I want to talk more generally about taxes, regressive taxes like GST and the carbon tax, because it's my belief—in fact, I've seen it in our constituency—that these taxes actually hit people particularly hard, because marginalized individuals often don't file income tax returns. What this means is that they don't get carbon tax rebates and they don't get GST rebates. When we up the taxes on those, often they have to pay them, because if you're paying your heating bill, you're paying the carbon tax.

Would you be in a position to support reducing costs by reducing or eliminating the GST and the carbon tax on home heating?

10:10 a.m.

Executive Director, London Inter-Community Health Centre, City of London

Scott Courtice

I'm a health care person. I'm not a carbon-tax expert. However, generally, people who are most marginalized receive most of their benefits through the delivery of the tax system, and not everybody files taxes. Anything that can be done to help reduce the burden on people right now, particularly those who are most marginalized...but again, I'll leave the tax implications to individuals who are very well versed in that.

10:10 a.m.

Conservative

Philip Lawrence Conservative Northumberland—Peterborough South, ON

Maybe, with the last 30 seconds, could I get the Canadian Gas Association.... If I could quickly do the switch there, Mr.
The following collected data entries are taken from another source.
(* ===== verification/Badges.v ===== *)
(** * Verification badges (client/src/lib/controller.js: [markVerified],
      [markMismatch], [revalidateVerified], over trust.js)

    The user compares a safety number with a member and says whether it
    matched; when the members of a circle change, every number on record is
    derived again and what no longer holds is dropped.  Deriving a number is an
    await, so these interleave; [record.verifiedSn] is an object that
    [revalidateVerified] keeps a reference to across its awaits, while the
    other two replace it: objects are cells of a heap. *)

From stdpp Require Import base list numbers option strings sets relations.
From Stdlib Require Import ZArith NArith Lia.
From S2P Require Import Prelude JsNum JsString JsValue Async Circles.
Import Async.Async Circles.Trust.
Open Scope Z_scope.

Module Badges.

(** ** State *)

Record badges := {
  b_heap : list obj;
  b_sn : option nat;  (** [record.verifiedSn] *)
  b_verified : option (list jstr);
  b_mismatched : option obj;
  b_members : option (list jstr);
}.

Definition sn_obj (s : badges) : option obj := b_sn s ≫= (fun r => b_heap s !! r).
Definition trust_of (s : badges) : trust := {| verifiedSn := sn_obj s; verified := b_verified s; mismatched := b_mismatched s |}.

(** The record takes the fields of [r]; [assigned]: [verifiedSn] is a new
    object. *)
Definition put_trust (assigned : bool) (r : trust) (s : badges) : badges :=
  {| b_heap := if assigned then b_heap s ++ [default [] (verifiedSn r)] else b_heap s;
     b_sn := if assigned then Some (length (b_heap s)) else b_sn s;
     b_verified := verified r; b_mismatched := mismatched r; b_members := b_members s |}.

Definition set_heap (h : list obj) (s : badges) : badges :=
  {| b_heap := h; b_sn := b_sn s; b_verified := b_verified s; b_mismatched := b_mismatched s; b_members := b_members s |}.
Definition set_verified (l : list jstr) (s : badges) : badges :=
  {| b_heap := b_heap s; b_sn := b_sn s; b_verified := Some l; b_mismatched := b_mismatched s; b_members := b_members s |}.
Definition set_members (l : option (list jstr)) (s : badges) : badges :=
  {| b_heap := b_heap s; b_sn := b_sn s; b_verified := b_verified s; b_mismatched := b_mismatched s; b_members := l |}.

(** What is awaited: the safety number with a member, which is never empty, or
    the next turn. *)
Inductive op := OSafety (peer : jstr) | OTick.
Definition Res (o : op) : Type := match o with OSafety _ => N * jstr | OTick => unit end.
Definition digits_of (n : N * jstr) : val := VStr (n.1 :: n.2).

Inductive out := Reset | Cleared (peer : jstr) | Spent (peer : jstr) | Persist | Shown.
(* ===== verification/Invites.v ===== *)
(** * Invite links at work (client/src/lib/controller.js: [createInvite],
      [refreshInvites], [redeemPendingInvite]; relay/src/store.rs: the table of
      invites)

    A link is an id in the query and a key in the fragment.  The relay parks
    the group's GroupInfo sealed with the key; it dies with its epoch, so the
    device that made the link seals the current one again after every change
    of members it is told of (its own it is not).  Random ids, keys and initialisation vectors are arguments. *)

From stdpp Require Import base list numbers option strings sets relations.
From Stdlib Require Import ZArith NArith Lia.
From S2P Require Import Prelude JsNum JsString JsValue Bytes History Link Circles Inbox.
Import Link.Link Link.Invite.
Open Scope Z_scope.

Module Invites.

(** ** The relay's table *)

Record invite_record := {
  iv_group : jstr;
  iv_payload : bytes;
  iv_expires_at : option Z;
  iv_max_uses : option Z;
  iv_uses : Z;
}.

Record table := { tb_invites : list (jstr * invite_record); tb_claims : list (jstr * jstr) }.

Definition set_invites (l : list (jstr * invite_record)) (t : table) : table := {| tb_invites := l; tb_claims := tb_claims t |}.

(** First writer wins. *)
Definition create_invite (t : table) (invite : jstr) (r : invite_record) : table :=
  match obj_get (tb_invites t) invite with Some _ => t | None => set_invites (map_set (tb_invites t) invite r) t end.

Definition with_payload (p : bytes) (r : invite_record) : invite_record :=
  {| iv_group := iv_group r; iv_payload := p; iv_expires_at := iv_expires_at r; iv_max_uses := iv_max_uses r; iv_uses := iv_uses r |}.

Definition update_invite (t : table) (invite : jstr) (p : bytes) : option table :=
  match obj_get (tb_invites t) invite with
  | Some r => Some (set_invites (map_set (tb_invites t) invite (with_payload p r)) t)
  | None => None
  end.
Chair.... I thank you for your forgiveness.

I just want to ask you a brief question: Would the Canadian Gas Association support an elimination of the GST and carbon tax from home heating?

10:10 a.m.

Vice-President, Strategy and Delivery, Canadian Gas Association

Paul Cheliak

For us, the piece of analysis that hasn't been done thoroughly is the options available to Canadians. Moving to a heat pump costs $20,000. Buying an EV has an incremental cost that is out of reach for most people. The economic theory is that, if you tax people, they will make behavioural changes. When the behavioural change is out of reach for all of the reasons that we're discussing today, I think it's time to revisit that initial premise of “we will tax it and people will make a switch”. We need to relook at the initial assumptions that went into this thinking and come up with a better solution.

10:10 a.m.

Conservative

Philip Lawrence Conservative Northumberland—Peterborough South, ON

Thank you.

10:10 a.m.

Liberal

The Chair Liberal Peter Fonseca

Thank you, MP Lawrence.

Now we go to MP Dzerowicz for five minutes.

10:10 a.m.

Liberal

Julie Dzerowicz Liberal Davenport, ON

Thank you so much, Mr. Chair.

I want to thank all of the presenters for their excellent presentations. I'm actually going to start off with Musicaction and the Canadian Independent Music Association. The power and the need for music in our arts is critical to Canada's mental health, our quality of life, our social cohesion and our national unity, and it's vital to our economy—unequivocally. We don't hear enough about it, but it's absolutely vital, and I say that genuinely.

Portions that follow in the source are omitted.